In the last such historical adjustment, which began roughly when the present century did, and which replaced government as night-watchman by government as social engineer, the ideology of the advancing state has changed in almost everything but the name. Owing to the breathtaking transformation which the meaning of “liberal” has undergone in the last three generations, the original sense of the word is irretrievably lost. It is no use any more shouting “Stop, thief!” at those who stole it. Speaking of “classical” liberalism or trying to resuscitate the original meaning in some other form would be a bit like saying “hot” both when we mean hot and when we mean cold. My use of the term “capitalist” is, in fact, intended to avoid such misleading usage and to stand in for at least the hard core of the original sense of “liberal.”

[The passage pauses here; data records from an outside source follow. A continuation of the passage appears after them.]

(* ===== verification/Gate.v ===== *)
(** The worker's two file-and-output boundaries: the output gate
    (akson-worker/src/gate.rs) and the staging of its inputs (akson-worker/src/staging.rs).

    A staging directory is the map from the names in it to their contents; a write that the
    operating system refuses for another reason than an existing name is not modelled. *)
From S2P Require Import Prelude Text Crypto Capability Profile.

Module Gate.
Import Capability.

(** ** The output gate *)

Inductive OutputChannel := Response | Artifact.

#[global] Instance OutputChannel_eq_dec : EqDecision OutputChannel.
Proof. solve_decision. Defined.

(** [OutputChannel::component]. *)
Definition channel_component (c : OutputChannel) : CapabilityComponent :=
  match c with Response => Respond | Artifact => ArtifactExport end.

Record ProposedOutput := mkProposed {
  channel : OutputChannel; recipient : string; media_type : string; out_bytes : Z }.

Inductive GateReject :=
| NoGrant (c : CapabilityComponent)
| Recipient (allowed got : string)
| MediaType (got : string)
| Size (max got : Z)
| Count (max : Z).

Record GateError := mkGateError { index : nat; reason : GateReject }.

(** The loop of [gate_outputs]: the index, the responses and the artifacts so far. *)
Fixpoint gate_loop (vector : CapabilityVector) (i : nat) (responses artifacts : Z) (outputs : list ProposedOutput) :
  result GateError () :=
  match outputs with
  | [] => Ok ()
  | out :: outputs =>
      let err r := Err (mkGateError i r) in
      match grant vector (channel_component (channel out)) with
      | None => err (NoGrant (channel_component (channel out)))
      | Some g =>
          match channel out, g with
          | Response, GRespond scope =>
              if decide (recipient out <> rs_recipient scope) then err (Recipient (rs_recipient scope) (recipient out)) else
              if (rs_max_bytes scope <? out_bytes out)%Z then err (Size (rs_max_bytes scope) (out_bytes out)) else
              if (rs_max_responses scope <? responses + 1)%Z then err (Count (rs_max_responses scope)) else
              gate_loop vector (S i) (responses + 1) artifacts outputs
          | Artifact, GArtifactExport scope =>
              if decide (recipient out <> ae_recipient scope) then err (Recipient (ae_recipient scope) (recipient out)) else
              if negb (existsb (fun m => bool_decide (m = media_type out)) (ae_media_types scope))
              then err (MediaType (media_type out)) else
              if (ae_max_bytes scope <? out_bytes out)%Z then err (Size (ae_max_bytes scope) (out_bytes out)) else
              if (ae_max_count scope <? artifacts + 1)%Z then err (Count (ae_max_count scope)) else
              gate_loop vector (S i) responses (artifacts + 1) outputs
          | _, _ => err (NoGrant (channel_component (channel out)))
          end
      end
  end.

Hoping that this might help thin out some of the prevailing semantic fog, I will employ “liberal” as the modern shorthand symbol for political doctrines whose effect is to subordinate individual good to the common good (leaving no inviolable right) and to entrust its realization to the state ruling mainly by consent.

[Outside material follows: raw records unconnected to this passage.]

(* ===== verification/Envelope.v ===== *)
(** Envelope encryption of sensitive columns (akson-store/src/envelope.rs).

    The AEAD itself is the [Aead] interface; what the file adds is the sealed
    format [0x01 || nonce(24) || ciphertext], the version and length checks and
    the wrapping of the data key.  The random nonce is an explicit argument: the
    bytes the generator produced for this call. *)
From S2P Require Import Prelude Crypto.

Module Envelope.

Definition VERSION : byte := byte_of_Z 1.
Definition NONCE_LEN : nat := 24.
Definition DEK_CONTEXT : string := "akson.dek.v1".

Inductive SealError :=
| Malformed
| Version (v : byte)
| Auth.

#[global] Instance SealError_eq_dec : EqDecision SealError.
Proof. solve_decision. Defined.

Section envelope.
Context {AE : Aead}.

(** [unwrap_or_default]: a refused encryption leaves an empty ciphertext. *)
Definition seal_with (key nonce : bytes) (context : string) (plaintext : bytes) : bytes :=
  let ct := default [] (aead_encrypt key nonce (as_bytes context) plaintext) in
  VERSION :: nonce ++ ct.

Definition open_with (key : bytes) (context : string) (sealed : bytes) :
  result SealError bytes :=
  match sealed with
  | [] => Err Malformed
  | version :: rest =>
      if decide (version <> VERSION) then Err (Version version)
      else if decide (length rest < NONCE_LEN) then Err Malformed
      else
        let nonce := take NONCE_LEN rest in
        let ct := drop NONCE_LEN rest in
        ok_or (aead_decrypt key nonce (as_bytes context) ct) Auth
  end.

(** [DataKey::wrap] and [DataKey::unwrap]; a key is 32 bytes. *)
Definition wrap (kek nonce dek : bytes) : bytes := seal_with kek nonce DEK_CONTEXT dek.

Definition unwrap (kek wrapped : bytes) : result SealError bytes :=
  b ← open_with kek DEK_CONTEXT wrapped;
  if decide (length b = 32) then Ok b else Err Malformed.

Lemma open_seal key nonce context plaintext :
  length nonce = NONCE_LEN -> (Z.of_nat (length plaintext) <= aead_limit)%Z ->
  open_with key context (seal_with key nonce context plaintext) = Ok plaintext.
Proof.
  intros Hn Hfit.
  destruct (aead_encrypt_fits key nonce (as_bytes context) plaintext Hfit) as [ct Hct].
  unfold seal_with, open_with. rewrite Hct. simpl.
  rewrite decide_False by (rewrite length_app; lia).
  replace NONCE_LEN with (length nonce). rewrite take_app_length, drop_app_length.
  by erewrite aead_decrypt_encrypt.
Qed.

Lemma unwrap_wrap kek nonce k :
  length nonce = NONCE_LEN -> (32 <= aead_limit)%Z -> length k = 32 ->
  unwrap kek (wrap kek nonce k) = Ok k.
Proof.
  intros Hn Hl Hk. unfold unwrap, wrap. rewrite open_seal by (done || (rewrite Hk; lia)).
  unfold_result. by rewrite decide_True.
Qed.

(** Sealing under a column's context and opening under the same one returns the
    plaintext, and a wrapped data key unwraps to itself, provided the generator
    gave a full nonce and the cipher accepts the length. *)
Theorem seal_round_trip key nonce context plaintext dek :
  length nonce = NONCE_LEN ->
  (Z.of_nat (length plaintext) <= aead_limit)%Z -> (32 <= aead_limit)%Z ->
  length dek = 32 ->
  open_with key context (seal_with key nonce context plaintext) = Ok plaintext /\
  unwrap key (wrap key nonce dek) = Ok dek.
Proof.
  intros Hn Hp Hl Hd. split; [by apply open_seal|by apply unwrap_wrap].
Qed.

(** Every refusal is one of the three checks, in this order. *)
Theorem open_refusals key context sealed e :
  open_with key context sealed = Err e ->
  match e with
  | Version v => head sealed = Some v /\ v <> VERSION
  | Malformed => sealed = [] \/ (head sealed = Some VERSION /\ length sealed <= NONCE_LEN)
  | Auth => NONCE_LEN < length sealed /\
            aead_decrypt key (take NONCE_LEN (tail sealed)) (as_bytes context)
                         (drop NONCE_LEN (tail sealed)) = None
  end.
Proof.
  destruct sealed as [|v rest]; simpl; [intros [= <-]; by left|].
  case_decide as Hv; [by intros [= <-]|]. subst v.
  case_decide as Hl; [intros [= <-]; right; split; [done|lia]|].
  destruct (aead_decrypt _ _ _ _) eqn:Hd; simpl; [done|]. intros [= <-]. split; [lia|done].
Qed.
End envelope.

Example seal_round_trip_witness :
  @open_with ToyAead (repeat "k"%char 32) "peers.record"
    (@seal_with ToyAead (repeat "k"%char 32) (repeat "n"%char 24) "peers.record" (as_bytes "note"))
  = Ok (as_bytes "note").
Proof.
  apply (@seal_round_trip ToyAead (repeat "k"%char 32) (repeat "n"%char 24) "peers.record"
           (as_bytes "note") (repeat "d"%char 32)); [reflexivity|vm_compute; discriminate..|reflexivity].
Defined.
End Envelope.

*9 The common good consists for the most part of democratic values, which are whatever the exigencies of consent require. In addition, however, the common good also calls for the fulfilment of an evolving variety of further goals for which there is, at any given time, no majority support. Present-day examples of such goals include racial desegregation, abolition of the death penalty, banishment of nuclear energy, affirmative action, homosexual emancipation, aid to underdeveloped countries, etc. These goals are deemed progressive, i.e. expected to become democratic values in the future.
*10 Liberal doctrine holds that civil society is
capable of controlling the state and that the latter is therefore necessarily a benign institution, the observance of democratic procedure sufficing to confine it to the subordinate role of
carrying out society’s mandate which, in turn, is some kind of sum of society’s preferences.
Given this nature of the state, there is a certain unease in liberal doctrine about
freedom as immunity, a condition which can negate the priority of the common good. Where immunity is conspicuously a privilege not shared by all, as it patently was in most of Western Europe up to at least the middle of the eighteenth century, liberalism opposes it. Its remedy is as a rule not to extend privilege as much as possible if that is not sufficient to create equality, but to abolish it as far as possible. Tawney, a most influential developer of the liberal ideology, waxes eloquent on this point:
[Freedom] is not only compatible with conditions in which
all men are fellow-servants, but finds in such conditions its most perfect expression.
*11
What it excludes is a society where
only some are servants while others are
masters.*12
Like
property with which in the past it has been closely connected, liberty becomes in such circumstances the privilege of a class, not
the possession of a nation.*13
That freedom is most perfect when all are servants (more perfect even than if all were masters) reflects the presumption in favour of levelling down. It is not the condition of
servitude which contradicts freedom, but the
existence of masters. If there are no masters yet there are servants, they must be serving the state. When servitude is to the state, freedom is at its apogee; it is better that none should have property than that only some should have it. Equality and freedom are, albeit a shade obscurely, synonymous. We could hardly have come farther from the idea of the two being competing ends.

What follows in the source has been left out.